Syndicat
Autonome de l'Enseignement Supérieur

DECLARATION DE RENTREE
La rentrée universitaire 2007-08 est déjà
effective mais le malaise des universités sénégalaises persiste,
particulièrement à Dakar. L’UCAD a vécu de graves convulsions pendant les
vacances, convulsions nées d’un certain nombre de manquements et de l’absence
du Recteur pendant cette période. En réalité, le mois de septembre 2007 a
révélé la profondeur de la crise que traverse l’UCAD avec les protestations
vigoureuses des enseignants titulaires, vacataires et étudiants représentants
des amicales. Ces composantes essentielles de la communauté universitaire
réclamaient toutes des sommes dues que le recteur n’était pas en mesure de
payer, comme ce fut le cas l’année dernière. Toutefois, le SAES tout en
reconnaissant aux étudiants le droit de réclamer leurs subventions, n’en
condamne pas moins, vigoureusement, la démarche utilisée : séquestration
du Secrétaire général du Rectorat.
Par contre,
l’action des vacataires, pour vigoureuse et inédite qu’elle soit, n’en
est pas moins légitime car elle exigeait le paiement immédiat des sommes dues
pour le 3ème trimestre, après un service dûment fait.

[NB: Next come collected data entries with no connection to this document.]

(** X5: [_start_task] without a client raises [AttributeError] and does
    nothing. With a client it issues the one start request whatever the
    answer; when it raises, the operator and the XCom table are as before,
    and the exception tells the answer: [ECSOperatorError] for failures,
    [KeyError] for a missing 'failures', 'tasks' or 'taskArn', [IndexError]
    for no task and no failure; when it returns, the handle is the arn of the
    first task, kept in the XCom table when reattachment is enabled. *)
Theorem start_task_outcome (context : Context) (st : state) :
  let response c := run_task c (build_run_opts (self st)) in
  let out := _start_task context st in
  (client (self st) = None → out = (Raise (AttributeError "run_task"), st)) ∧
  (∀ c, client (self st) = Some c →
     calls out.2 = calls st ++ [CallRunTask (build_run_opts (self st))] ∧
     match out.1 with
     | Return _ =>
         ∃ t ts a,
           failures (response c) = Some [] ∧ tasks (response c) = Some (t :: ts) ∧
           taskArn t = Some a ∧ self out.2 = set_arn (Some a) (self st) ∧
           xcom out.2 = if reattach (self st)
                        then <[reattach_key (self st) := a]> (xcom st)
                        else xcom st
     | Raise e =>
         self out.2 = self st ∧ xcom out.2 = xcom st ∧
         match e with
         | ECSOperatorError fs m =>
             m = response c ∧ failures (response c) = Some fs ∧ fs ≠ []
         | KeyError k =>
             (k = "failures" ∧ failures (response c) = None) ∨
             (k = "tasks" ∧ failures (response c) = Some [] ∧
              tasks (response c) = None) ∨
             (k = "taskArn" ∧ failures (response c) = Some [] ∧
              ∃ t ts, tasks (response c) = Some (t :: ts) ∧ taskArn t = None)
         | IndexError =>
             failures (response c) = Some [] ∧ tasks (response c) = Some []
         | _ => False
         end
     end).
Proof.
  cbv zeta. split.
  - intros Hc. unfold _start_task, M_bind, get_self, the_client, M_bind, get_self.
    by rewrite Hc.
  - intros c Hc. rewrite (start_task_run context st c Hc). cbv zeta.
    destruct (failures _) as [[|f fs]|] eqn:Ef; cbn.
    + destruct (tasks _) as [[|t ts]|] eqn:Et; cbn.
      * by repeat split.
      * destruct (taskArn t) as [a|] eqn:Ea; cbn.
        -- split; [done|]. by exists t, ts, a.
        -- repeat split; try done. right. right. repeat split; try done.
           by exists t, ts.
      * repeat split; try done. right. left. by repeat split.
    + by repeat split.
    + repeat split; try done. by left.
Qed.

Lemma start_task_outcome_witness :
  let st := connected Fixture.refusing (Fixture.fresh Fixture.operator) in
  let out := _start_task Fixture.context st in
  calls out.2 = [CallRunTask (build_run_opts (self st))] ∧
  ∃ fs m, out.1 = Raise (ECSOperatorError fs m) ∧ arn (self out.2) = None.
Proof.
  intros st out.
  destruct (start_task_outcome Fixture.context st) as [_ Hout].
  destruct (Hout Fixture.refusing eq_refl) as [Hcalls Hres].
  split; [exact Hcalls|]. fold out in Hres.
  assert (∃ fs m, out.1 = Raise (ECSOperatorError fs m)) as (fs & m & Hraise)
    by (eexists _, _; by vm_compute).
  exists fs, m. split; [done|]. rewrite Hraise in Hres.
  destruct Hres as (-> & _). reflexivity.
Defined.

(** ** The ways reattaching ends *)

(** The ways [_try_reattach_task] ends. *)
Lemma try_reattach_cases (st : state) :
  let out := _try_reattach_task st in
  let asked := CallDescribeTaskDefinition (task_definition (self st)) in
  self out.2 = self st ∧ xcom out.2 = xcom st ∧
  ∃ e, out.1 = Raise e ∧
    match e with
    | AttributeError attr =>
        attr = "describe_task_definition" ∧ client (self st) = None ∧
        calls out.2 = calls st
    | KeyError k =>
        ∃ c, client (self st) = Some c ∧
          let described := describe_task_definition c (task_definition (self st)) in
          ((k = "taskDefinition" ∧ taskDefinition described = None ∧
            calls out.2 = calls st ++ [asked]) ∨
           (k = "family" ∧
            (∃ td, taskDefinition described = Some td ∧ family td = None) ∧
            calls out.2 = calls st ++ [asked]) ∨
           (k = "taskArns" ∧
            ∃ td fam,
              taskDefinition described = Some td ∧ family td = Some fam ∧
              taskArns (list_tasks c (cluster (self st)) "RUNNING" fam) = None ∧
              calls out.2 = calls st ++ looked_up (self st) fam))
    | TypeError missing =>
        missing = "context" ∧
        ∃ c td fam running,
          client (self st) = Some c ∧
          taskDefinition (describe_task_definition c (task_definition (self st))) =
            Some td ∧
          family td = Some fam ∧
          taskArns (list_tasks c (cluster (self st)) "RUNNING" fam) = Some running ∧
          calls out.2 = calls st ++ looked_up (self st) fam
    | _ => False
    end.
Proof.
  cbv zeta.
  unfold _try_reattach_task, M_bind, get_self, the_client, M_bind, get_self,
    issue, modify, lift, xcom_pull, M_raise, looked_up.
  destruct (client (self st)) as [c|] eqn:Hc; cbn.
  2:{ split; [done|]. split; [done|]. by eexists. }
  destruct (taskDefinition _) as [td|] eqn:Htd; cbn.
  2:{ split; [done|]. split; [done|]. eexists. split; [done|].
      exists c. split; [done|]. left. by rewrite Htd. }
  destruct (family td) as [fam|] eqn:Hfam; cbn.
  2:{ split; [done|]. split; [done|]. eexists. split; [done|].
      exists c. split; [done|]. right. left. rewrite Htd. by eauto. }
  rewrite <- !app_assoc. cbn [app].
  destruct (taskArns _) as [running|] eqn:Hrun; cbn.
  - split; [done|]. split; [done|]. eexists. split; [done|]. split; [done|].
    by exists c, td, fam, running.
  - split; [done|]. split; [done|]. eexists. split; [done|].
    exists c. split; [done|]. right. right. split; [done|].
    exists td, fam. by rewrite Htd.
Qed.


(** X7: [_try_reattach_task] never returns and never adopts a task. It
    ends in [AttributeError] without a client, in [KeyError] when an answer of
    the service lacks 'taskDefinition', 'family' or 'taskArns', and otherwise,
    the two look-ups made, in the [TypeError] of the call of [xcom_pull]
    without its context. However it ends, the operator and the XCom table are
    as before. *)
Theorem reattach_never_returns (st : state) :
  let out := _try_reattach_task st in
  let asked := CallDescribeTaskDefinition (task_definition (self st)) in
  self out.2 = self st ∧ xcom out.2 = xcom st ∧
  ∃ e, out.1 = Raise e ∧
    match e with
    | AttributeError attr =>
        attr = "describe_task_definition" ∧ client (self st) = None ∧
        calls out.2 = calls st
    | KeyError k =>
        ∃ c, client (self st) = Some c ∧
          let described := describe_task_definition c (task_definition (self st)) in
          ((k = "taskDefinition" ∧ taskDefinition described = None ∧
            calls out.2 = calls st ++ [asked]) ∨
           (k = "family" ∧
            (∃ td, taskDefinition described = Some td ∧ family td = None) ∧
            calls out.2 = calls st ++ [asked]) ∨
           (k = "taskArns" ∧
            ∃ td fam,
              taskDefinition described = Some td ∧ family td = Some fam ∧
              taskArns (list_tasks c (cluster (self st)) "RUNNING" fam) = None ∧
              calls out.2 = calls st ++ looked_up (self st) fam))
    | TypeError missing =>
        missing = "context" ∧
        ∃ c td fam running,
          client (self st) = Some c ∧
          taskDefinition (describe_task_definition c (task_definition (self st))) =
            Some td ∧
          family td = Some fam ∧
          taskArns (list_tasks c (cluster (self st)) "RUNNING" fam) = Some running ∧
          calls out.2 = calls st ++ looked_up (self st) fam
    | _ => False
    end.
Proof. apply try_reattach_cases. Qed.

A l’évidence, le dénominateur commun de ces
justes protestations reste la question lancinante des budgets des universités
dont la carence est notoire. Sur ce registre,
les universités sénégalaises et celle de Dakar en particulier, vivent depuis
quelques années une crise sans précédent, crise révoltante qui, à n’en pas
douter, sape le moral de tous les acteurs du monde universitaire et nuit
gravement à la société.
Il
est important de rappeler que les graves déficits et l’endettement excessif de
l’UCAD remontent à 1994 avec l’ajustement de l’université par le PAES (Programme
d’Amélioration de l’Enseignement Supérieur). Ce programme avait, entre autres,
gelé les budgets, restreint l’accès des nouveaux bacheliers à l’université.
Seulement, quelques années après sa mise en œuvre, les budgets sont restés
bloqués mais l’accès, sans limite, des bacheliers avait repris, rendant les
infrastructures d’accueil insuffisantes et les taux d’encadrement trop faibles.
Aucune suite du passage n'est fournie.